生き生きとして愛らしくて、おどおどしたように見えても実は強い。
声もとても良かった。
もう黒木さん演じる夏子がかわいくてかわいくて仕方がない。でも同時に悲しくて、またその強さに憧れを感じて。
本物の樋口一葉も、きっととてもチャーミングな人だったんだろうなぁ、と思ってしまいます。


多くの人に愛されて、多くの人の生活を見て。
女性の権利を守ろうとした。


愛すべき夏子。ラストには、もう涙が止まりませんでした。


恋模様もまた、切ないですね。






黒木さんがずば抜けて印象的だったのですが、他のキャストさんも素晴らしかった!

平岳大さんは、どことなく朴訥とした感じのハンサムで、人が良さそうで、夏子があっという間に恋心を抱いてしまったのも頷けます。

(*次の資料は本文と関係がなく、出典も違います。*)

(** [try: c  except Exception as e: h e]. *)
Definition try_except {A} (c : io A) (h : Py.exn -> io A) : io A :=
  fun st =>
    match c st with
    | (inl e, st') => h e st'
    | (inr a, st') => (inr a, st')
    end.

(** How a loop body ends. *)
Inductive loop_ctl : Type := Continue | Break.

(** [while True: body], unrolled at most [fuel] times: [Some tt] when a
    [break] ended the loop, [None] when the loop was still running. *)
Fixpoint while_true (fuel : nat) (body : io loop_ctl) : io (option unit) :=
  match fuel with
  | O => io_ret None
  | S fuel' =>
      io_bind body (fun ctl =>
        match ctl with
        | Break => io_ret (Some tt)
        | Continue => while_true fuel' body
        end)
  end.

End Effects.

Notation "x <~ c ;; k" := (io_bind c (fun x => k))
  (at level 61, c at next level, right associativity).
Notation "c ;;; k" := (io_bind c (fun _ => k))
  (at level 61, right associativity).

(** ** multiagent.py *)

Module Multiagent.
Import Py.

(** [Ollama(model=...)]: a handle on one served model.  Two handles
    made by the file differ in their model name, so equal records are
    the same object. *)
Record Ollama : Type := { model : string }.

夏子の母と妹、木野花さんと朝倉あきさんも良かったし、取り巻く友人、ライバル達も、青年文士達も。一人夏子の深層心理をズバッと言ってのける斎藤緑雨も………。とにかくみんながみんなその役に溶け込んでいて、どのキャラクターも愛すべきキャラクターで、本当に見ていて幸せでした。





お目当ての橋本くん。
今回の役としての感想ではないのですが……彼は意外に個性派俳優ですね。
一見真面目で賢そうな雰囲気ですが、それだけではない、どこか……どうにかするとタガが外れそうな、突拍子もないことでもしでかしそうな………何か独特な、掴めない空気。
今作ではけっこう普通の青年役ですけど、そんな彼の纏う空気を改めて感じながら見ていました。
上手く言えないんですけど、俳優としてそんな空気感はとても大事ですよね。

今作の青年は、恋心ではないんだけど、一葉が大好きで大好きでたまらない!自分が見つけた天才だ!的な空気がバンバン伝わってきて、可愛い若者でした(笑)

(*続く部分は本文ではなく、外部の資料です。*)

(** A side that is scaled below one pixel. *)
Lemma scaled_dim_zero (T m w : Z) :
  0 < T -> 0 < m -> 0 <= w <= 2 ^ 52 -> 16 * (w * T) <= 15 * m ->
  B64.trunc (B64.int_mul w (B64.rnd (inject_Z T / inject_Z m))) = 0.
Proof.
  intros HT Hm Hw H.
  pose proof (scaled_dim_nonneg T m w HT Hm Hw) as Hn.
  assert (Hu : B64.trunc (B64.int_mul w (B64.rnd (inject_Z T / inject_Z m))) < 1);
    [| lia].
  unfold B64.int_mul, B64.mul, B64.of_int in *.
  rewrite rnd_int in * by assumption.
  assert (HTq : (0 < inject_Z T)%Q) by (rewrite <- (Zlt_Qlt 0); assumption).
  assert (Hmq : (0 < inject_Z m)%Q) by (rewrite <- (Zlt_Qlt 0); assumption).
  assert (Hwq : (0 <= inject_Z w)%Q) by (rewrite <- (Zle_Qle 0); lia).
  assert (Hr : (0 < inject_Z T / inject_Z m)%Q).
  { apply Qlt_shift_div_l; [assumption |]. rewrite Qmult_0_l. assumption. }
  destruct (rnd_rel _ Hr) as [_ U].
  pose proof (rnd_pos _ Hr) as Hs.
  assert (Hwr : (16 * (inject_Z w * (inject_Z T / inject_Z m)) <= 15)%Q).
  { assert (E : (16 * (inject_Z w * (inject_Z T / inject_Z m))
                 == inject_Z (16 * (w * T)) / inject_Z m)%Q)
      by (rewrite !inject_Z_mult; change (inject_Z 16) with (16 # 1)%Q; field; lra).
    rewrite E. apply (Qdiv_le_int _ _ 15); assumption. }
  set (r := (inject_Z T / inject_Z m)%Q) in *. set (s := B64.rnd r) in *.
  change (2 ^ (-52))%Q with (1 # 4503599627370496)%Q in U.
  set (W := inject_Z w) in *.
  assert (Hq0 : (0 <= W * s)%Q) by nra.
  assert (Hq : (W * s <= inject_Z 31 * 2 ^ (-5))%Q).
  { change (inject_Z 31 * 2 ^ (-5))%Q with ((31 # 1) * (1 # 32))%Q.
    assert (H1 : (W * s <= W * (r * (1 + (1 # 4503599627370496))))%Q) by nra.
    assert (H2 : (W * (r * (1 + (1 # 4503599627370496)))
                  == W * r + W * r * (1 # 4503599627370496))%Q) by ring.
    assert (H3 : (0 <= W * r)%Q) by nra.
    lra. }
  apply rnd_le_dyadic in Hq; [| lia | assumption].
  change (inject_Z 31 * 2 ^ (-5))%Q with ((31 # 1) * (1 # 32))%Q in Hq.
  assert (Hr0 : (0 <= B64.rnd (W * s))%Q).
  { destruct (Qlt_le_dec 0 (W * s)) as [Hp | Hz].
    - apply Qlt_le_weak. apply rnd_pos. assumption.
    - rewrite rnd_zero by lra. apply Qle_refl. }
  rewrite trunc_floor by assumption.
  rewrite Zlt_Qlt. pose proof (Qfloor_le (B64.rnd (W * s))) as Hfl.
  change (inject_Z 1) with 1%Q. lra.
Qed.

立て続けに面白いストプレ観ると、もうミュージカルよりストプレに頭がいってしまいます……。
「芝居を見た!」という充足感。
ミュージカルはまた別な満足感ですね。

今年は芳雄さん主演、KERAさん演出『陥没』はチケット取っているのでそれがとても楽しみ。

あとは内野聖陽の『ハムレット』に行こうかと。
なんせ貫地谷しほり國村隼ですし。(好きなんです)

橋本くん出演の『君が人生の時』は題材的にもとても観たいのですが。東京だけだし断念かな……。

面白そうな作品があれば、今年はやりくりできる範囲でストプレも色々と観に行きたいと思います。